When we looked at confidence intervals using the formula \(\displaystyle \bar{x} \pm z^* \frac{s}{\sqrt{N}}\), we saw that the sample size mattered a lot. Even when the population has a normal distribution, the formula didn’t work well for small sample sizes.

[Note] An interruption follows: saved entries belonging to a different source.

(** The alarms of the loop: which one, in which kind of phase. *)
Lemma poll_loop_alarm_kind :
  forall events r g alarm g',
    poll_loop events r g = (Raised alarm, g') ->
    alarm = HomingFailReset \/ alarm = HomingFailDoor
    \/ (alarm = HomingFailApproach /\ _approach g = true)
    \/ (alarm = HomingFailPulloff /\ _approach g = false).
Proof.
  induction events as [|ev rest IH]; intros r g alarm g' H; [discriminate|].
  rewrite poll_loop_turn in H. cbv zeta in H.
  set (g0 := deliver ev rest g) in *.
  assert (Ha : _approach g0 = _approach g) by reflexivity.
  destruct (rtReset g0); [injection H as <- _; auto|].
  destruct (rtSafetyDoor g0); [injection H as <- _; auto|].
  destruct (rtCycleStop g0).
  - destruct (_approach g0); [injection H as <- _; auto|].
    destruct (negb _); [injection H as <- _; auto 6|discriminate].
  - destruct (_ =? 0); [discriminate|].
    apply IH in H. unfold channels_polled in H. simpl in H.
    rewrite polled_approach, Ha in H. exact H.
Qed.

Lemma clear_bits_testbit x y n :
  0 <= n ->
  Z.testbit (clear_bits x y) n = Z.testbit x n && negb (Z.testbit y n).
Proof.
  intros Hn. unfold clear_bits. rewrite Z.land_spec, Z.lnot_spec by exact Hn.
  reflexivity.
Qed.

(** An approach ends normally only when every motor has met a switch. *)
Lemma poll_loop_approach_done :
  forall events r g g',
    _approach g = true ->
    poll_loop events r g = (Done tt, g') ->
    forall bit,
      Z.testbit r bit = true ->
      exists ev, In ev events /\ Z.testbit (ev_limits ev) bit = true.
Proof.
  induction events as [|ev rest IH]; intros r g g' Happ H bit Hbit;
    [discriminate|].
  rewrite poll_loop_turn in H. cbv zeta in H.
  set (g0 := deliver ev rest g) in *.
  assert (Ha : _approach g0 = true) by exact Happ.
  assert (Hl : limitedMotors g0 = ev_limits ev) by reflexivity.
  assert (Hbit0 : 0 <= bit).
  { destruct (Z.neg_nonneg_cases bit) as [Hn|Hn]; [|exact Hn].
    rewrite Z.testbit_neg_r in Hbit by exact Hn. discriminate. }
  unfold still_to_home in H. rewrite Ha, Hl in H.
  destruct (rtReset g0); [discriminate|].
  destruct (rtSafetyDoor g0); [discriminate|].
  destruct (rtCycleStop g0); [discriminate|].
  destruct (Z.testbit (ev_limits ev) bit) eqn:Hev.
  { exists ev. split; [left; reflexivity|exact Hev]. }
  assert (Hr1 : Z.testbit (clear_bits r (ev_limits ev)) bit = true)
    by (rewrite clear_bits_testbit, Hbit, Hev by exact Hbit0; reflexivity).
  destruct (Z.eqb_spec (clear_bits r (ev_limits ev)) 0) as [E|_].
  - rewrite E, Z.bits_0 in Hr1. discriminate.
  - destruct (IH _ _ _ (eq_trans (next_turn_approach g0) Ha) H bit Hr1)
      as (ev' & Hin & Hb).
    exists ev'. split; [right; exact Hin|exact Hb].
Qed.

(** A pull-off ends normally only on a cycle stop that finds no switch of
    its motors engaged. *)
Lemma poll_loop_pulloff_done :
  forall events r g g',
    _approach g = false -> r <> 0 ->
    poll_loop events r g = (Done tt, g') ->
    Z.land (limitedMotors g') r = 0 /\ rtCycleStop g' = false.
Proof.
  induction events as [|ev rest IH]; intros r g g' Happ Hr H; [discriminate|].
  rewrite poll_loop_turn in H. cbv zeta in H.
  set (g0 := deliver ev rest g) in *.
  assert (Ha : _approach g0 = false) by exact Happ.
  unfold still_to_home in H. rewrite Ha in H.
  destruct (rtReset g0); [discriminate|].
  destruct (rtSafetyDoor g0); [discriminate|].
  destruct (rtCycleStop g0).
  - destruct (Z.eqb_spec (Z.land (limitedMotors g0) r) 0) as [E|_];
      [|discriminate].
    simpl in H. injection H as <-. split; [|reflexivity].
    change (limitedMotors (channels_polled (with_rtCycleStop false (polled g0))))
      with (limitedMotors (polled g0)).
    rewrite polled_limits. exact E.
  - destruct (Z.eqb_spec r 0) as [E|_]; [contradiction|].
    exact (IH _ _ _ (eq_trans (next_turn_approach g0) Ha) Hr H).
Qed.

(** The loop ends normally on a poll of the channels. *)
Lemma poll_loop_done_calls :
  forall events r g g',
    poll_loop events r g = (Done tt, g') ->
    exists pre, calls g' = calls g ++ pre ++ [pollChannels_call].
Proof.
  induction events as [|ev rest IH]; intros r g g' H; [discriminate|].
  rewrite poll_loop_turn in H. cbv zeta in H.
  set (g0 := deliver ev rest g) in *.
  assert (Hp : exists pre, calls (polled g0) = calls g ++ pre).
  { unfold polled. destruct (rtStatusReport g0); simpl.
    - exists [Stepper_prep_buffer; report_realtime_status_call].
      rewrite <- app_assoc. reflexivity.
    - exists [Stepper_prep_buffer]. reflexivity. }
  destruct Hp as (pre & Hp).
  destruct (rtReset g0); [discriminate|].
  destruct (rtSafetyDoor g0); [discriminate|].
  destruct (rtCycleStop g0).
  - destruct (_approach g0); [discriminate|].
    destruct (negb _); [discriminate|]. injection H as <-.
    exists pre. simpl. rewrite Hp, <- app_assoc. reflexivity.
  - destruct (_ =? 0).
    + injection H as <-. exists pre. simpl. rewrite Hp, <- app_assoc.
      reflexivity.
    + apply IH in H as (pre' & H). rewrite H. simpl. rewrite Hp.
      exists (pre ++ [pollChannels_call] ++ pre').
      rewrite <- !app_assoc. reflexivity.
Qed.

(** ** [run]: how a phase ends *)

Lemma plan_move_signals config motors phase g s g1 :
  plan_move config motors phase g = (Done s, g1) ->
  pending g1 = pending g /\ rtReset g1 = rtReset g
  /\ rtSafetyDoor g1 = rtSafetyDoor g /\ rtStatusReport g1 = rtStatusReport g
  /\ _approach g1 = _approach g /\ limitedMotors g1 = limitedMotors g.
Proof.
  intros H. apply plan_move_inv in H as (v & g0 & tgt & g2 & H1 & H2 & -> & ->).
  pose proof (second_loop_frame _ _ _ _ _ _ _ H2) as F2.
  pose proof (first_loop_frame _ _ _ _ _ _ _ H1) as F1.
  unfold limitedMotors.
  repeat split; simpl; rewrite F2, F1; reflexivity.
Qed.

Lemma plan_move_machine config motors phase g s g1 :
  plan_move config motors phase g = (Done s, g1) ->
  exists tgt data,
    planner g1 = planner g ++ [(tgt, data)]
    /\ rtAlarm g1 = rtAlarm g /\ sys_state g1 = sys_state g
    /\ length (motor_steps g1) = length (motor_steps g)
    /\ length tgt = length (motor_steps g).
Proof.
  intros H. apply plan_move_inv in H as (v & g0 & tgt & g2 & H1 & H2 & -> & ->).
  pose proof (second_loop_frame _ _ _ _ _ _ _ H2) as F2.
  pose proof (first_loop_frame _ _ _ _ _ _ _ H1) as F1.
  exists tgt, (plan_data_of v). repeat split.
  - rewrite planner_planned. f_equal. rewrite F2, F1. reflexivity.
  - simpl. rewrite F2, F1. reflexivity.
  - simpl. rewrite F2, F1. reflexivity.
  - rewrite motor_steps_planned, F2. simpl.
    exact (first_loop_steps_length _ _ _ _ _ _ _ H1).
  - rewrite (second_loop_length _ _ _ _ _ _ _ H2).
    rewrite (first_loop_target_length _ _ _ _ _ _ _ H1). simpl.
    unfold get_mpos. apply length_imap.
Qed.

(** X7.  An approach phase returns normally only once every motor of the
    mask has been reported at a limit switch at some poll. *)
Theorem approach_done_limits config motors phase g g' :
  is_approach phase = true ->
  run config motors phase g = (Done tt, g') ->
  forall bit,
    Z.testbit motors bit = true ->
    exists ev, In ev (pending g) /\ Z.testbit (ev_limits ev) bit = true.
Proof.
  intros Happ H bit Hbit.
  destruct (run_cases config motors phase g)
    as [(_ & [Hm|(Hp & _)])|(_ & _ & Hrun)].
  - rewrite Hm, Z.bits_0 in Hbit. discriminate.
  - rewrite Hp in Happ. discriminate.
  - rewrite Hrun in H.
    destruct (plan_move config motors phase _) as [[s| | |] g1] eqn:Hp;
      try discriminate.
    destruct (plan_move_signals _ _ _ _ _ _ Hp) as (Hpend & _ & _ & _ & Ha & _).
    destruct (poll_loop (pending g1) motors g1) as [[[]| | |] g2] eqn:Hl;
      try discriminate.
    rewrite Hpend in Hl. simpl in Hl, Ha. rewrite Happ in Ha.
    exact (poll_loop_approach_done _ _ _ _ Ha Hl bit Hbit).
Qed.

ages = read.csv("http://people.hsc.edu/faculty-staff/blins/classes/spring19/math222/Examples/townies.csv")
bell = ages$bellville

N=4
zstar=1.96
popMean = mean(bell) # Population mean of Bellville

results = c() # This will contain TRUE for each simulated confidence interval that contains popMean.
tvals = c() # This vector will contain each simulated t-value.

for (i in 1:10000) {
  mySample = sample(bell,N)
  xbar = mean(mySample)
  s = sd(mySample)
  t = (xbar-popMean)/(s/sqrt(N))
  lower = xbar - zstar*s/sqrt(N)
  upper = xbar + zstar*s/sqrt(N)
  results = c(results,(lower < popMean) & (upper > popMean))
  tvals = c(tvals,t)
}
table(results)
## results
## FALSE  TRUE 
##  1466  8534

As you can see in the table above, our confidence interval contained the population mean only about 85% of the time. The problem is that we a using the normal distribution to model the distribution of the t-values: \[t = \frac{\bar{x} - \mu}{s/\sqrt{n}}.\]

As you can see below: t-values aren’t normal!

qqnorm(tvals)
qqline(tvals)